***** Given entries *****

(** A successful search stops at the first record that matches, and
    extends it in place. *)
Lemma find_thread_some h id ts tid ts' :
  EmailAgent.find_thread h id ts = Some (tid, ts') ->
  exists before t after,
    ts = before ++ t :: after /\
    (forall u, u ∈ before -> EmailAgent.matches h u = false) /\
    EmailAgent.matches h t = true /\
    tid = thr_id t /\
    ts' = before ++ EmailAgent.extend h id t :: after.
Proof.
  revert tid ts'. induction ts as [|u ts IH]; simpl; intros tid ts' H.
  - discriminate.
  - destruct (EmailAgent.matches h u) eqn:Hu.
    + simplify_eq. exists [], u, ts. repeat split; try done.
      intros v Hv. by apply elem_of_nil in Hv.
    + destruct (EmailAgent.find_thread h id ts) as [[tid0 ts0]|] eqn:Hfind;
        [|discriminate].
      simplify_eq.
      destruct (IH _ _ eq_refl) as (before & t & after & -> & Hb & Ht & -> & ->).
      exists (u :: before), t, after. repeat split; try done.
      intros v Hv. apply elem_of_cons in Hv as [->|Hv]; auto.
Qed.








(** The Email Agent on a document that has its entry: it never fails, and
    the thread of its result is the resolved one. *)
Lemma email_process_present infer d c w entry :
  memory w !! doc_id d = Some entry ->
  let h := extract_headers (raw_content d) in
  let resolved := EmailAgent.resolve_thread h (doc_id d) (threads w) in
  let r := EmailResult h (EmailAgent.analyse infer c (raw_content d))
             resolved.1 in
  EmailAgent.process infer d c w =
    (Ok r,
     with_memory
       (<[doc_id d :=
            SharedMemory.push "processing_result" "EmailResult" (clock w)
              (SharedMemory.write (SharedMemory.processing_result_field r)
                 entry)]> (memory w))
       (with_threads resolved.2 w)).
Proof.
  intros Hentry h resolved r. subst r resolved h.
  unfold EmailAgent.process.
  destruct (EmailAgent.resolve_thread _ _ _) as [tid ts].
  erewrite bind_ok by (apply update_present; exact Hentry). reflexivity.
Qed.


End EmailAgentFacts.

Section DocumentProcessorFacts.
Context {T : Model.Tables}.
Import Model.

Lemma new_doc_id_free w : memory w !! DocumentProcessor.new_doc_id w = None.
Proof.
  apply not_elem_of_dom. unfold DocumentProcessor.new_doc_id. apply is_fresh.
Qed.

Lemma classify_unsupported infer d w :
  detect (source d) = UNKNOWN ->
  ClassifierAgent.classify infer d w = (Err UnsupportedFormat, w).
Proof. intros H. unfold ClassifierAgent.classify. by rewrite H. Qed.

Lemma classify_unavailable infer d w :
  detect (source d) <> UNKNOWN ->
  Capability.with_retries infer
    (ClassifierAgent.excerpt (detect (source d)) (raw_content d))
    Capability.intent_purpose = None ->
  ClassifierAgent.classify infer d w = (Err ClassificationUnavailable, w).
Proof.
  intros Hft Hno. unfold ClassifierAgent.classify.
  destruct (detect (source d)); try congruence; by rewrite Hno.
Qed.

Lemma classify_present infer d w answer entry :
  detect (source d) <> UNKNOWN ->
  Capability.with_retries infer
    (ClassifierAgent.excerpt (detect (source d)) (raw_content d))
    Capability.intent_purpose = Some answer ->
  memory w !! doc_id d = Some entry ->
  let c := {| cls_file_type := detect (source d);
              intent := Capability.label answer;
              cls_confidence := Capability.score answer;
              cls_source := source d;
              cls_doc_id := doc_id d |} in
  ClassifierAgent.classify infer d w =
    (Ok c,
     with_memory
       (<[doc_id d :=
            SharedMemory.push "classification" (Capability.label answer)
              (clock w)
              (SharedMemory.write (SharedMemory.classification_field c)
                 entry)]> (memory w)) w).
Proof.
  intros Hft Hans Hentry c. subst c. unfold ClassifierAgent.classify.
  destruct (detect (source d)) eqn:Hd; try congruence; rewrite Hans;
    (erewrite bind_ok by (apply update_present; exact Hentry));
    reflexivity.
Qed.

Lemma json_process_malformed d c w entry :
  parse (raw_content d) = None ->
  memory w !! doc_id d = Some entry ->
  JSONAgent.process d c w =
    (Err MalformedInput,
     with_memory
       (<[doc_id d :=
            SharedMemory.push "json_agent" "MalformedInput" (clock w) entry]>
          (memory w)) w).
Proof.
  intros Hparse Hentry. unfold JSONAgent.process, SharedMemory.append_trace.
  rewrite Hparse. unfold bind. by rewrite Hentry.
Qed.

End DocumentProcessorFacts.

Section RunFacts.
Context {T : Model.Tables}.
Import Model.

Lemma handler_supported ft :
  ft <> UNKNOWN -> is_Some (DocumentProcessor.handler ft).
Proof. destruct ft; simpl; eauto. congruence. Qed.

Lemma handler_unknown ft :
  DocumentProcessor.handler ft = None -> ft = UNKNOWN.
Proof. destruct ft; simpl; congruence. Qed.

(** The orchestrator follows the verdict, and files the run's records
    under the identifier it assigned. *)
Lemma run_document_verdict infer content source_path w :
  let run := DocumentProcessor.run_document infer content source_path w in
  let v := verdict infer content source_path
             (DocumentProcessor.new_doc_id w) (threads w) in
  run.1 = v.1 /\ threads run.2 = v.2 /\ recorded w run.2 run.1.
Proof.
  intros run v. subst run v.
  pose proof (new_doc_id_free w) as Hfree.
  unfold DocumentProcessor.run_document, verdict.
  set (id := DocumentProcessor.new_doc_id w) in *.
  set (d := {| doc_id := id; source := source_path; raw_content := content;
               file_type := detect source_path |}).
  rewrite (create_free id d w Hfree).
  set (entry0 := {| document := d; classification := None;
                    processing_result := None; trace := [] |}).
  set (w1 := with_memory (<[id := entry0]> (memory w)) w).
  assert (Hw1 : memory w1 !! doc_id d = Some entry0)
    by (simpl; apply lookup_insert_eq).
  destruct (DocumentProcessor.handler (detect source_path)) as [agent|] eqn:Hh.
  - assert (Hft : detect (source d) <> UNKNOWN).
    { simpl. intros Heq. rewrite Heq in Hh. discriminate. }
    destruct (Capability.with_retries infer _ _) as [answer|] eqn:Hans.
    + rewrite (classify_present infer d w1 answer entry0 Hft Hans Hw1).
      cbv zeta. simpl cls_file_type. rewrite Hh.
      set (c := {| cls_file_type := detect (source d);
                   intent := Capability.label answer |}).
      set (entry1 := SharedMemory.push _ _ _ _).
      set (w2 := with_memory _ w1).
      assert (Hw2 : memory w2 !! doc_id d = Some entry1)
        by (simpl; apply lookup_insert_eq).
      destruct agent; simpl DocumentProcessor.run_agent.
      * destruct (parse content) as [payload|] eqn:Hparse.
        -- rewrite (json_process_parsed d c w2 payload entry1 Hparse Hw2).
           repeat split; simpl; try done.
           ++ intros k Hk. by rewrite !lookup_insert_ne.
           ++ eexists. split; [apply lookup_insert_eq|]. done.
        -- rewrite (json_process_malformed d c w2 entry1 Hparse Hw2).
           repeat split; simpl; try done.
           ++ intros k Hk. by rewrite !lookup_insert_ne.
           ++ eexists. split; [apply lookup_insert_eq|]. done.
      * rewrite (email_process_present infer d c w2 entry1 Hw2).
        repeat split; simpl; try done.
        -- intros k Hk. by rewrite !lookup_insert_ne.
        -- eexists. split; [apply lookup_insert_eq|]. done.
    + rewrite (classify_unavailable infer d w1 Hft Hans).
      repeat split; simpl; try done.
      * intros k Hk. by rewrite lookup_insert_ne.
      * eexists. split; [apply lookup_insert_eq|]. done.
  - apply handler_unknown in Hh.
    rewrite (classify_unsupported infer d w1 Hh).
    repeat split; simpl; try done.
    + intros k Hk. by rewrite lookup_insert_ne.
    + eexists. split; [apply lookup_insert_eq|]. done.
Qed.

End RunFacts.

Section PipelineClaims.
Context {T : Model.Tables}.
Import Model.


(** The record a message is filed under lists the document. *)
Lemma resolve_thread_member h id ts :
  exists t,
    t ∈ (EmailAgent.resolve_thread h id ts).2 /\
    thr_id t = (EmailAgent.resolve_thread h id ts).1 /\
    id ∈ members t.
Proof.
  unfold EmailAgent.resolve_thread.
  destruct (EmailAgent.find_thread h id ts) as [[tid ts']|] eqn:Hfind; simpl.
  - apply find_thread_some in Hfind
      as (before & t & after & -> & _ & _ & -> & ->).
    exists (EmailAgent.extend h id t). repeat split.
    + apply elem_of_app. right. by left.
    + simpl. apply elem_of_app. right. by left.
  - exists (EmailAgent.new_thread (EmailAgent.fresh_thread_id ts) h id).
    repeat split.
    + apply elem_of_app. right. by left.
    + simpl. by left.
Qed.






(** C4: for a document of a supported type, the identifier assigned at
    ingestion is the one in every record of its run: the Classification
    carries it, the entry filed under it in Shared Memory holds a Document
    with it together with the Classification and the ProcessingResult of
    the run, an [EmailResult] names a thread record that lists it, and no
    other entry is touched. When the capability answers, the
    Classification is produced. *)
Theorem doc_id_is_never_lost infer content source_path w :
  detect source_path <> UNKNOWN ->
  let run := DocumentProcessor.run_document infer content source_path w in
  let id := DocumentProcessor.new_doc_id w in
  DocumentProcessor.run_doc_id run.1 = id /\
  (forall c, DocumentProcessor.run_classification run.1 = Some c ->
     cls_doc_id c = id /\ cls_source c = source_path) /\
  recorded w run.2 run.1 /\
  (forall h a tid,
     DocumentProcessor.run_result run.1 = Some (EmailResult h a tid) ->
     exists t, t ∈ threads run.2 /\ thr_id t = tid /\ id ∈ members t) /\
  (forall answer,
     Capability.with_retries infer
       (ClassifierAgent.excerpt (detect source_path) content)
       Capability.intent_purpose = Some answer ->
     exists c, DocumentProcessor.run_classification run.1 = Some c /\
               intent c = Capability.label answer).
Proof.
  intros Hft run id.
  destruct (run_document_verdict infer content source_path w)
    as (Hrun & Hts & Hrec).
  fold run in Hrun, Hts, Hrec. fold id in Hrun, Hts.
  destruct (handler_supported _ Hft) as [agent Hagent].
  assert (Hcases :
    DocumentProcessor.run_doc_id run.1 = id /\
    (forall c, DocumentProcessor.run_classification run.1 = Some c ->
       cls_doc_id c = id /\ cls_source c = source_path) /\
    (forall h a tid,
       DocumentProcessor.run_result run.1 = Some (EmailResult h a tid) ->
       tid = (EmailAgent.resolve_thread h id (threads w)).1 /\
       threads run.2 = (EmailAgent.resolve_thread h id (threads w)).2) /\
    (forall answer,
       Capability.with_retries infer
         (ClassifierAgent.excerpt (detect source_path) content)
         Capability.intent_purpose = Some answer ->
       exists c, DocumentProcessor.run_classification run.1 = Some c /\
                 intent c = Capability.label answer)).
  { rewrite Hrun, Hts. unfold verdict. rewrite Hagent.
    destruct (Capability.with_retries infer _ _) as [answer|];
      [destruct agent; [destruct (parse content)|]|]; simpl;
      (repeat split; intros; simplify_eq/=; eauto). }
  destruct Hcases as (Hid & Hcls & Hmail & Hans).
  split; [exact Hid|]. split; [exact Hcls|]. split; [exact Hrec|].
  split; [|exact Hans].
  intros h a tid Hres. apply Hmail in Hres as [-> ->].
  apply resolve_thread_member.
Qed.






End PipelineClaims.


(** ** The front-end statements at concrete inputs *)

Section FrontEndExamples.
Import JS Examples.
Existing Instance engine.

*****

Word search in the records above: please count the lines holding "erewrite" and state the count alone.

◆ Exercise answer ◆
2